Could you restate the whole listing word for word?

####################

(** [async downloadReadableData(reference, options?)] *)
Definition downloadReadableData (this : Bee) (reference0 : string)
  (options : option BeeRequestOptions) : Async ReadableStream :=
  await _ := sync (assertRequestOptions W options "RequestOptions") in
  await _ := sync (assertReferenceOrEns A reference0) in
  bytes_downloadReadable (getRequestOptionsForCall W this options) reference0.

(** [async updateTag(tagUid, reference, options?)] *)
Definition updateTag (this : Bee) (tagUid0 : TagArg) (reference0 : string)
  (options : option BeeRequestOptions) : Async unit :=
  await _ := sync (assertReference A reference0) in
  await _ := sync (assertRequestOptions W options "RequestOptions") in
  await uid := sync (makeTagUid A tagUid0) in
  tag_updateTag A (getRequestOptionsForCall W this options) uid reference0.

(** [{ contentType, ...options }] in [uploadFile] *)
Definition fileOptionsOf (type : string) (options : option FileUploadOptions)
  : FileUploadOptions :=
  match options with
  | Some o => {|
      fileUpload := fileUpload o;
      size := size o;
      contentType :=
        match contentType o with
        | Some given => Some given
        | None => Some type
        end
    |}
  | None => {|
      fileUpload := {| pin := None; encrypt := None; tag := None;
                       deferred := None |};
      size := None;
      contentType := Some type
    |}
  end.

(** [isReadable(data) && options?.tag && !options.size]: the tag to update
    after the upload of a stream, if the condition holds. *)
Definition tagOfStream (data : FileArg) (options : option FileUploadOptions)
  : option N :=
  match data, options with
  | FileReadable _, Some o =>
      match tag (fileUpload o) with
      | Some t =>
          if negb (t =? 0) && negb (truthyNumber (size o)) then Some t
          else None
      | None => None
      end
  | _, _ => None
  end.

(** [isFile(data)]: the [File], or the data as [bzz.uploadFile] takes it. *)
Definition fileOrPayload (data : FileArg) : JsFile + FilePayload :=
  match data with
  | FileOfBrowser f => inl f
  | FileString s => inr (PayloadString s)
  | FileBytes b => inr (PayloadBytes b)
  | FileReadable stream => inr (PayloadReadable stream)
  end.

(** [async uploadFile(postageBatchId, data, name?, options?,
    requestOptions?)].  [name] has the type [string | undefined], so the
    test on its type passes; [isFile] and [isReadable] hold of the [File]
    and of the [Readable] member of the union. *)
Definition uploadFile (this : Bee) (postageBatchId : BatchId)
  (data : FileArg) (name : option string)
  (options : option FileUploadOptions)
  (requestOptions0 : option BeeRequestOptions) : Async UploadResultWithCid :=
  await _ := sync (assertBatchId W postageBatchId) in
  await _ := sync (assertFileData A data) in
  await _ := sync (match options with
                   | Some o => assertFileUploadOptions A o
                   | None => Return tt
                   end) in
  match fileOrPayload data with
  | inl f =>
      await fileData := fileArrayBuffer A f in
      let fileName0 := match name with Some n => n | None => fileName f end in
      let fileOptions := fileOptionsOf (fileType f) options in
      await result :=
        bzz_uploadFile A (getRequestOptionsForCall W this requestOptions0)
          (PayloadBytes fileData) postageBatchId (Some fileName0)
          (Some fileOptions) in
      resolve (addCidConversionFunction result MANIFEST)
  | inr payload =>
      match tagOfStream data options with
      | Some t =>
          await result :=
            bzz_uploadFile A (getRequestOptionsForCall W this requestOptions0)
              payload postageBatchId name options in
          await _ := updateTag this (TagNumber t) (reference result) None in
          resolve (addCidConversionFunction result MANIFEST)
      | None =>
          await result :=
            bzz_uploadFile A (getRequestOptionsForCall W this requestOptions0)
              payload postageBatchId name options in
          resolve (addCidConversionFunction result MANIFEST)
      end
  end.

End BytesModule.

(* ================================================================== *)
(** ** Postal Service for Swarm: [pssSubscribe] and [pssReceive]

    A subscription is an object with state: the flag [cancelled] the
    closures share, and the socket.  It is modelled as a state and one
    function per closure of the source: [cancel], and the continuation of
    [ws.onmessage] after its [await] and [ws.onerror], each run to its end.
    The handler is code of the caller: it has a state of its own type [H],
    and says whether it called [subscription.cancel()]. *)

(** The socket [pss.subscribe] returns: [ws.terminate] exists in Node.js,
    not in the browser. *)
Record WebSocket : Type := mkWebSocket {
  socketUrl : string;
  socketTopic : string;
  hasTerminate : bool
}.

Inductive SocketCall : Type := Terminate | Close.

(** What the handler was handed. *)
Inductive Handed : Type :=
| HandedMessage (data : Data)
| HandedError (error : JsError).

Record PssMessageHandler (H : Type) : Type := mkHandler {
  onMessage : Data -> H -> H * bool;
  onError : JsError -> H -> H * bool
}.

Arguments onMessage {H} _ _ _.
Arguments onError {H} _ _ _.

Record PssSubscription (H : Type) : Type := mkSubscription {
  subscriptionTopic : string;
  socket : WebSocket;
  cancelled : bool;
  socketCalls : list SocketCall;
  handed : list Handed;
  handlerState : H
}.

Arguments mkSubscription {H} _ _ _ _ _ _.
Arguments subscriptionTopic {H} _.
Arguments socket {H} _.
Arguments cancelled {H} _.
Arguments socketCalls {H} _.
Arguments handed {H} _.
Arguments handlerState {H} _.

Section Pss.

Variable A : Api.

(** [pss.subscribe(url, topic)] of [./modules/pss] *)
Variable pss_subscribe : string -> string -> WebSocket.

Context {H : Type}.

Variable handler : PssMessageHandler H.

(** [pssSubscribe(topic, handler)]: the subscription as it is returned,
    the handler starting in the state [h0].  [handler] and [topic] have
    their declared types, so the two assertions pass. *)
Definition pssSubscribe (this : Bee) (topic : string) (h0 : H)
  : PssSubscription H := {|
  subscriptionTopic := topic;
  socket := pss_subscribe (url this) topic;
  cancelled := false;
  socketCalls := [];
  handed := [];
  handlerState := h0
|}.

(** The closure [cancel] *)
Definition cancel (s : PssSubscription H) : PssSubscription H :=
  if cancelled s then s
  else {|
    subscriptionTopic := subscriptionTopic s;
    socket := socket s;
    cancelled := true;
    socketCalls :=
      socketCalls s ++ [if hasTerminate (socket s) then Terminate else Close];
    handed := handed s;
    handlerState := handlerState s
  |}.

(** A call of the handler: it is handed [what], its state moves on, and it
    may have called [subscription.cancel()]. *)
Definition hand (what : Handed) (reaction : H * bool) (s : PssSubscription H)
  : PssSubscription H :=
  let s' := {|
    subscriptionTopic := subscriptionTopic s;
    socket := socket s;
    cancelled := cancelled s;
    socketCalls := socketCalls s;
    handed := handed s ++ [what];
    handlerState := fst reaction
  |} in
  if snd reaction then cancel s' else s'.

(** [ws.onmessage], from the end of [await prepareWebsocketData(ev.data)],
    which gave [data] *)
Definition wsOnMessage (data : Uint8Array) (s : PssSubscription H)
  : PssSubscription H :=
  if 0 <? byteLength data then
    hand (HandedMessage (wrapBytesWithHelpers A data))
         (onMessage handler (wrapBytesWithHelpers A data) (handlerState s)) s
  else s.

(** [ws.onerror] *)
Definition wsOnError (message : string) (s : PssSubscription H)
  : PssSubscription H :=
  if negb (cancelled s) then
    hand (HandedError (BeeError message))
         (onError handler (BeeError message) (handlerState s)) s
  else s.

(** What can happen to a subscription: the socket delivers a message or an
    error, or the caller cancels. *)
Inductive PssEvent : Type :=
| SocketMessage (data : Uint8Array)
| SocketError (message : string)
| CallerCancels.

####################

■ **EXERCISE SOLUTION**:
(** [async downloadReadableData(reference, options?)] *)
Definition downloadReadableData (this : Bee) (reference0 : string)
  (options : option BeeRequestOptions) : Async ReadableStream :=
  await _ := sync (assertRequestOptions W options "RequestOptions") in
  await _ := sync (assertReferenceOrEns A reference0) in
  bytes_downloadReadable (getRequestOptionsForCall W this options) reference0.

(** [async updateTag(tagUid, reference, options?)] *)
Definition updateTag (this : Bee) (tagUid0 : TagArg) (reference0 : string)
  (options : option BeeRequestOptions) : Async unit :=
  await _ := sync (assertReference A reference0) in
  await _ := sync (assertRequestOptions W options "RequestOptions") in
  await uid := sync (makeTagUid A tagUid0) in
  tag_updateTag A (getRequestOptionsForCall W this options) uid reference0.

(** [{ contentType, ...options }] in [uploadFile] *)
Definition fileOptionsOf (type : string) (options : option FileUploadOptions)
  : FileUploadOptions :=
  match options with
  | Some o => {|
      fileUpload := fileUpload o;
      size := size o;
      contentType :=
        match contentType o with
        | Some given => Some given
        | None => Some type
        end
    |}
  | None => {|
      fileUpload := {| pin := None; encrypt := None; tag := None;
                       deferred := None |};
      size := None;
      contentType := Some type
    |}
  end.

(** [isReadable(data) && options?.tag && !options.size]: the tag to update
    after the upload of a stream, if the condition holds. *)
Definition tagOfStream (data : FileArg) (options : option FileUploadOptions)
  : option N :=
  match data, options with
  | FileReadable _, Some o =>
      match tag (fileUpload o) with
      | Some t =>
          if negb (t =? 0) && negb (truthyNumber (size o)) then Some t
          else None
      | None => None
      end
  | _, _ => None
  end.

(** [isFile(data)]: the [File], or the data as [bzz.uploadFile] takes it. *)
Definition fileOrPayload (data : FileArg) : JsFile + FilePayload :=
  match data with
  | FileOfBrowser f => inl f
  | FileString s => inr (PayloadString s)
  | FileBytes b => inr (PayloadBytes b)
  | FileReadable stream => inr (PayloadReadable stream)
  end.

(** [async uploadFile(postageBatchId, data, name?, options?,
    requestOptions?)].  [name] has the type [string | undefined], so the
    test on its type passes; [isFile] and [isReadable] hold of the [File]
    and of the [Readable] member of the union. *)
Definition uploadFile (this : Bee) (postageBatchId : BatchId)
  (data : FileArg) (name : option string)
  (options : option FileUploadOptions)
  (requestOptions0 : option BeeRequestOptions) : Async UploadResultWithCid :=
  await _ := sync (assertBatchId W postageBatchId) in
  await _ := sync (assertFileData A data) in
  await _ := sync (match options with
                   | Some o => assertFileUploadOptions A o
                   | None => Return tt
                   end) in
  match fileOrPayload data with
  | inl f =>
      await fileData := fileArrayBuffer A f in
      let fileName0 := match name with Some n => n | None => fileName f end in
      let fileOptions := fileOptionsOf (fileType f) options in
      await result :=
        bzz_uploadFile A (getRequestOptionsForCall W this requestOptions0)
          (PayloadBytes fileData) postageBatchId (Some fileName0)
          (Some fileOptions) in
      resolve (addCidConversionFunction result MANIFEST)
  | inr payload =>
      match tagOfStream data options with
      | Some t =>
          await result :=
            bzz_uploadFile A (getRequestOptionsForCall W this requestOptions0)
              payload postageBatchId name options in
          await _ := updateTag this (TagNumber t) (reference result) None in
          resolve (addCidConversionFunction result MANIFEST)
      | None =>
          await result :=
            bzz_uploadFile A (getRequestOptionsForCall W this requestOptions0)
              payload postageBatchId name options in
          resolve (addCidConversionFunction result MANIFEST)
      end
  end.

End BytesModule.

(* ================================================================== *)
(** ** Postal Service for Swarm: [pssSubscribe] and [pssReceive]

    A subscription is an object with state: the flag [cancelled] the
    closures share, and the socket.  It is modelled as a state and one
    function per closure of the source: [cancel], and the continuation of
    [ws.onmessage] after its [await] and [ws.onerror], each run to its end.
    The handler is code of the caller: it has a state of its own type [H],
    and says whether it called [subscription.cancel()]. *)

(** The socket [pss.subscribe] returns: [ws.terminate] exists in Node.js,
    not in the browser. *)
Record WebSocket : Type := mkWebSocket {
  socketUrl : string;
  socketTopic : string;
  hasTerminate : bool
}.

Inductive SocketCall : Type := Terminate | Close.

(** What the handler was handed. *)
Inductive Handed : Type :=
| HandedMessage (data : Data)
| HandedError (error : JsError).

Record PssMessageHandler (H : Type) : Type := mkHandler {
  onMessage : Data -> H -> H * bool;
  onError : JsError -> H -> H * bool
}.

Arguments onMessage {H} _ _ _.
Arguments onError {H} _ _ _.

Record PssSubscription (H : Type) : Type := mkSubscription {
  subscriptionTopic : string;
  socket : WebSocket;
  cancelled : bool;
  socketCalls : list SocketCall;
  handed : list Handed;
  handlerState : H
}.

Arguments mkSubscription {H} _ _ _ _ _ _.
Arguments subscriptionTopic {H} _.
Arguments socket {H} _.
Arguments cancelled {H} _.
Arguments socketCalls {H} _.
Arguments handed {H} _.
Arguments handlerState {H} _.

Section Pss.

Variable A : Api.

(** [pss.subscribe(url, topic)] of [./modules/pss] *)
Variable pss_subscribe : string -> string -> WebSocket.

Context {H : Type}.

Variable handler : PssMessageHandler H.

(** [pssSubscribe(topic, handler)]: the subscription as it is returned,
    the handler starting in the state [h0].  [handler] and [topic] have
    their declared types, so the two assertions pass. *)
Definition pssSubscribe (this : Bee) (topic : string) (h0 : H)
  : PssSubscription H := {|
  subscriptionTopic := topic;
  socket := pss_subscribe (url this) topic;
  cancelled := false;
  socketCalls := [];
  handed := [];
  handlerState := h0
|}.

(** The closure [cancel] *)
Definition cancel (s : PssSubscription H) : PssSubscription H :=
  if cancelled s then s
  else {|
    subscriptionTopic := subscriptionTopic s;
    socket := socket s;
    cancelled := true;
    socketCalls :=
      socketCalls s ++ [if hasTerminate (socket s) then Terminate else Close];
    handed := handed s;
    handlerState := handlerState s
  |}.

(** A call of the handler: it is handed [what], its state moves on, and it
    may have called [subscription.cancel()]. *)
Definition hand (what : Handed) (reaction : H * bool) (s : PssSubscription H)
  : PssSubscription H :=
  let s' := {|
    subscriptionTopic := subscriptionTopic s;
    socket := socket s;
    cancelled := cancelled s;
    socketCalls := socketCalls s;
    handed := handed s ++ [what];
    handlerState := fst reaction
  |} in
  if snd reaction then cancel s' else s'.

(** [ws.onmessage], from the end of [await prepareWebsocketData(ev.data)],
    which gave [data] *)
Definition wsOnMessage (data : Uint8Array) (s : PssSubscription H)
  : PssSubscription H :=
  if 0 <? byteLength data then
    hand (HandedMessage (wrapBytesWithHelpers A data))
         (onMessage handler (wrapBytesWithHelpers A data) (handlerState s)) s
  else s.

(** [ws.onerror] *)
Definition wsOnError (message : string) (s : PssSubscription H)
  : PssSubscription H :=
  if negb (cancelled s) then
    hand (HandedError (BeeError message))
         (onError handler (BeeError message) (handlerState s)) s
  else s.

(** What can happen to a subscription: the socket delivers a message or an
    error, or the caller cancels. *)
Inductive PssEvent : Type :=
| SocketMessage (data : Uint8Array)
| SocketError (message : string)
| CallerCancels.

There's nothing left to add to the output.